# Work task:
From the listing below, copy only the lines running from the line that contains "frame_layout sg coder" to the line that contains "exists (bs1 ++", both included.

# Data:
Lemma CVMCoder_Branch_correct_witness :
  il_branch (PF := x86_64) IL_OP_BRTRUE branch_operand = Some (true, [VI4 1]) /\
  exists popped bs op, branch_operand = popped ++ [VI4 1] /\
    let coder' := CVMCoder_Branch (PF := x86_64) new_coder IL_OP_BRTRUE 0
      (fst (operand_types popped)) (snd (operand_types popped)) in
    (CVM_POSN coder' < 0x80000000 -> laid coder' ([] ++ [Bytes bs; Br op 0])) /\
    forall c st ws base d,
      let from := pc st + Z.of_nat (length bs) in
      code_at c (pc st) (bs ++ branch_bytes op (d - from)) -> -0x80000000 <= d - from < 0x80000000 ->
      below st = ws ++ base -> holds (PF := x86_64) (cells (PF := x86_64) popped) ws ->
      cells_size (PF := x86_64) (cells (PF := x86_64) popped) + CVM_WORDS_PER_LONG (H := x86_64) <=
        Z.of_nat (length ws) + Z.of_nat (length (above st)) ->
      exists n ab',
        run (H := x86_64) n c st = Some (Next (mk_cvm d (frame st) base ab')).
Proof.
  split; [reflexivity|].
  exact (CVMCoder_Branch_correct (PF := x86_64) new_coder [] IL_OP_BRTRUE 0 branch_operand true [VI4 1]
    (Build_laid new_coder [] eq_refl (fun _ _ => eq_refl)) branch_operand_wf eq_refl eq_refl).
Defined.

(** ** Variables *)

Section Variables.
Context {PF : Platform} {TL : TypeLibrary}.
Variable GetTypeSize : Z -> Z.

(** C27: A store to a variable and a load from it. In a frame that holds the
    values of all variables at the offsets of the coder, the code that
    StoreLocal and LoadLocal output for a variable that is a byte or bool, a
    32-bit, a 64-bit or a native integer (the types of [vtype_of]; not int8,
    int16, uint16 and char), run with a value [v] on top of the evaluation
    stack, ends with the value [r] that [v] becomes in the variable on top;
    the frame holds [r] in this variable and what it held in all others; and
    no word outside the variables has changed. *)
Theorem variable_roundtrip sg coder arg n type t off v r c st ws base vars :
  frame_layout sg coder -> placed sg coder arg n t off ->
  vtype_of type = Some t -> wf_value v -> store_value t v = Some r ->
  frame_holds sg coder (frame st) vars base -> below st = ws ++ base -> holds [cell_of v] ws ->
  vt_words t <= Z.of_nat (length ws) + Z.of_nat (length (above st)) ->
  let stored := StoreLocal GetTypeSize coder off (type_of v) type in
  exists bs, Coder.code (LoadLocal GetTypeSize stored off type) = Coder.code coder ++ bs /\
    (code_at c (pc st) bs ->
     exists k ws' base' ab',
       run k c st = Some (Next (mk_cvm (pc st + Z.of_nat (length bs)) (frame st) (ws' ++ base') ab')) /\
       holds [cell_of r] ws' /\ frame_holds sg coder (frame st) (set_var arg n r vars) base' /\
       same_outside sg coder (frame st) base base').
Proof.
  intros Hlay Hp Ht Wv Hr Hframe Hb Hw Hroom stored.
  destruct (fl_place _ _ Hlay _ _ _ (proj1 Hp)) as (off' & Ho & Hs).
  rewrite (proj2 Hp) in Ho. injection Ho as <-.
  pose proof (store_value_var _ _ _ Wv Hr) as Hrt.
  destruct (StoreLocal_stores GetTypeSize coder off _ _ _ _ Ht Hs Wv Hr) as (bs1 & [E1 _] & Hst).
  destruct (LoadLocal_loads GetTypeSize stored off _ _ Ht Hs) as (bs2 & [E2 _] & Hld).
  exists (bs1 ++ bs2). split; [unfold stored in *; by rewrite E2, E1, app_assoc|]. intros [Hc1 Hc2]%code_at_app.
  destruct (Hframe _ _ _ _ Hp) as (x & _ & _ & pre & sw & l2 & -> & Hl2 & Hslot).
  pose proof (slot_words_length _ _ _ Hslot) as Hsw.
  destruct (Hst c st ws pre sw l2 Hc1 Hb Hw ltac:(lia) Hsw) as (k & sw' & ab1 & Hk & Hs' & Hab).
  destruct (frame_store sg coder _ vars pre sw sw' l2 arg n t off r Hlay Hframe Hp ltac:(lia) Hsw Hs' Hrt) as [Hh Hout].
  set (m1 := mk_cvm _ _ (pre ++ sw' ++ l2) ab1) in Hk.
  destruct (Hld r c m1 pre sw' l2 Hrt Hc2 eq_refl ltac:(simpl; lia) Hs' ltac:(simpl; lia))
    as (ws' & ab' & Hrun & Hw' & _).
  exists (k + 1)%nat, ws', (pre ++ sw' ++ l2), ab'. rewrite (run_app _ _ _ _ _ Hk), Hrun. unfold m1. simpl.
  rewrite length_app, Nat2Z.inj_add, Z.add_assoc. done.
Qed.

---

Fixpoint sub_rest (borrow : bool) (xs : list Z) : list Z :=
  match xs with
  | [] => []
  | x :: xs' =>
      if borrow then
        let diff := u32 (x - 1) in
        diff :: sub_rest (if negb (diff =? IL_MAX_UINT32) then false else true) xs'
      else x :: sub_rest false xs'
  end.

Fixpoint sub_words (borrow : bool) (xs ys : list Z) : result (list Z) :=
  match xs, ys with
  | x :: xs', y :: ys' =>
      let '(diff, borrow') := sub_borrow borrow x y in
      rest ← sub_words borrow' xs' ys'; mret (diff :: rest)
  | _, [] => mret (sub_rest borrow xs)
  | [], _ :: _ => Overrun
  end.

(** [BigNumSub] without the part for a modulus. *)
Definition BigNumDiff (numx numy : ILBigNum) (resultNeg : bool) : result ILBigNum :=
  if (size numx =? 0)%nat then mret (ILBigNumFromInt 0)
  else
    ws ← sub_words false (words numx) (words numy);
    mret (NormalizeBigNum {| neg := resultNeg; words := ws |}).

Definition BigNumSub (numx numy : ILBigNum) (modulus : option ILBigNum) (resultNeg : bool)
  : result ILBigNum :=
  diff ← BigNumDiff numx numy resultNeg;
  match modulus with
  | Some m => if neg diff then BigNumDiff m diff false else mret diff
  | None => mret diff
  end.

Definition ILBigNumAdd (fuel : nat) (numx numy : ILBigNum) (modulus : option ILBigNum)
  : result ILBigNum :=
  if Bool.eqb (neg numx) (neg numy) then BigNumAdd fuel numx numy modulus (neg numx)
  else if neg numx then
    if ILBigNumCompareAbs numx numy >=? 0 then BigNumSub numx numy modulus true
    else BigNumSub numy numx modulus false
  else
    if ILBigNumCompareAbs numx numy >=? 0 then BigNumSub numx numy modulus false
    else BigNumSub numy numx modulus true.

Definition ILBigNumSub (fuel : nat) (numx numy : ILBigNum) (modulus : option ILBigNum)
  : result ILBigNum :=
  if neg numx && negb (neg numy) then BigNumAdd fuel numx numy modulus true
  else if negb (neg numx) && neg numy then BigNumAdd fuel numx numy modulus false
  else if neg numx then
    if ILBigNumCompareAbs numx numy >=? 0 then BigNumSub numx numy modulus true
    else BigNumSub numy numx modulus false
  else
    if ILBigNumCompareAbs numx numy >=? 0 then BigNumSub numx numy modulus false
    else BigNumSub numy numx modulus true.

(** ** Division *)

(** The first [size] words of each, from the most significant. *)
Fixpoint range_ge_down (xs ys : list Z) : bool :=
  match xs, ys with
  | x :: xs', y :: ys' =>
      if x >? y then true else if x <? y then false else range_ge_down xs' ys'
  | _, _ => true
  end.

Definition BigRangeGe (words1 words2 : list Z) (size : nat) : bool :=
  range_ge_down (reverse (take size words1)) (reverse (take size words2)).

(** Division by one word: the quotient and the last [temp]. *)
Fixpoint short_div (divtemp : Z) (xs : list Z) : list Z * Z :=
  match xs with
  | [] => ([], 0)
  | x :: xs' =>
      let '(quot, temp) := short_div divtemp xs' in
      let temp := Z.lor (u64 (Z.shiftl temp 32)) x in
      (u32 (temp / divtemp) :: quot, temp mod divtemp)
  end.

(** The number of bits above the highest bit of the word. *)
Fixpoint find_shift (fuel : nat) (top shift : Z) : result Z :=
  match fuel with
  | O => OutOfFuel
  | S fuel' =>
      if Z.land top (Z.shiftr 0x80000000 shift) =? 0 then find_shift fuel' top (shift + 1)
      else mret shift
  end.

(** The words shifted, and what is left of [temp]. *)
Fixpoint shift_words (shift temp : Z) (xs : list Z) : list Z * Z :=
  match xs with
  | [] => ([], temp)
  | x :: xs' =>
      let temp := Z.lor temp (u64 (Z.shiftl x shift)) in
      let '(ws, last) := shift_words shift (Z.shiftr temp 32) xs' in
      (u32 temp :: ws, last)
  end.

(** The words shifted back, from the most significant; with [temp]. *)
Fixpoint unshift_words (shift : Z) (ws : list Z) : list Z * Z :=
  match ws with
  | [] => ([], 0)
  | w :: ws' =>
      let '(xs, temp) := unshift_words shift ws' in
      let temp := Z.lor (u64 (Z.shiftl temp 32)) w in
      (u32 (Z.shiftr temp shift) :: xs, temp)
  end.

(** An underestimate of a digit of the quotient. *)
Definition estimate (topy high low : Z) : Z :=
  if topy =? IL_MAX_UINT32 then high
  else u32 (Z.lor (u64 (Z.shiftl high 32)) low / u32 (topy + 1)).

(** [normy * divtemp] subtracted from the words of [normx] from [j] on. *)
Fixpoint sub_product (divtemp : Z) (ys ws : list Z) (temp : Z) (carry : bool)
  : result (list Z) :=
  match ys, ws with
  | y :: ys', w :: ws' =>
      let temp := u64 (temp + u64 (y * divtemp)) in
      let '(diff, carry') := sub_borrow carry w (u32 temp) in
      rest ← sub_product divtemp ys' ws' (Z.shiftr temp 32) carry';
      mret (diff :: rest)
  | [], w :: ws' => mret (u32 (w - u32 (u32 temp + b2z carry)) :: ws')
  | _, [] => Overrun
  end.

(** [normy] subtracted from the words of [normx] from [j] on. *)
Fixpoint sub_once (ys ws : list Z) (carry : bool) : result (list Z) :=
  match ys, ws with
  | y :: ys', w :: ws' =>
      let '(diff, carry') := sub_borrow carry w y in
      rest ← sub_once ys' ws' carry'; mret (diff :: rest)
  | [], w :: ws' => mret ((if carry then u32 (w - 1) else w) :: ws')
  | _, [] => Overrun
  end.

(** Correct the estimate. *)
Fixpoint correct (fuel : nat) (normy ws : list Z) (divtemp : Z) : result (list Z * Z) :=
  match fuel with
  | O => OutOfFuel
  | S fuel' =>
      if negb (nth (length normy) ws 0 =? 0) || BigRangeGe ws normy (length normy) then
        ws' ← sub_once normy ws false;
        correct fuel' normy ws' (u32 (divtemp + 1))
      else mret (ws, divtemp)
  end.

# Expected answer:
  frame_layout sg coder -> placed sg coder arg n t off ->
  vtype_of type = Some t -> wf_value v -> store_value t v = Some r ->
  frame_holds sg coder (frame st) vars base -> below st = ws ++ base -> holds [cell_of v] ws ->
  vt_words t <= Z.of_nat (length ws) + Z.of_nat (length (above st)) ->
  let stored := StoreLocal GetTypeSize coder off (type_of v) type in
  exists bs, Coder.code (LoadLocal GetTypeSize stored off type) = Coder.code coder ++ bs /\
    (code_at c (pc st) bs ->
     exists k ws' base' ab',
       run k c st = Some (Next (mk_cvm (pc st + Z.of_nat (length bs)) (frame st) (ws' ++ base') ab')) /\
       holds [cell_of r] ws' /\ frame_holds sg coder (frame st) (set_var arg n r vars) base' /\
       same_outside sg coder (frame st) base base').
Proof.
  intros Hlay Hp Ht Wv Hr Hframe Hb Hw Hroom stored.
  destruct (fl_place _ _ Hlay _ _ _ (proj1 Hp)) as (off' & Ho & Hs).
  rewrite (proj2 Hp) in Ho. injection Ho as <-.
  pose proof (store_value_var _ _ _ Wv Hr) as Hrt.
  destruct (StoreLocal_stores GetTypeSize coder off _ _ _ _ Ht Hs Wv Hr) as (bs1 & [E1 _] & Hst).
  destruct (LoadLocal_loads GetTypeSize stored off _ _ Ht Hs) as (bs2 & [E2 _] & Hld).
  exists (bs1 ++ bs2). split; [unfold stored in *; by rewrite E2, E1, app_assoc|]. intros [Hc1 Hc2]%code_at_app.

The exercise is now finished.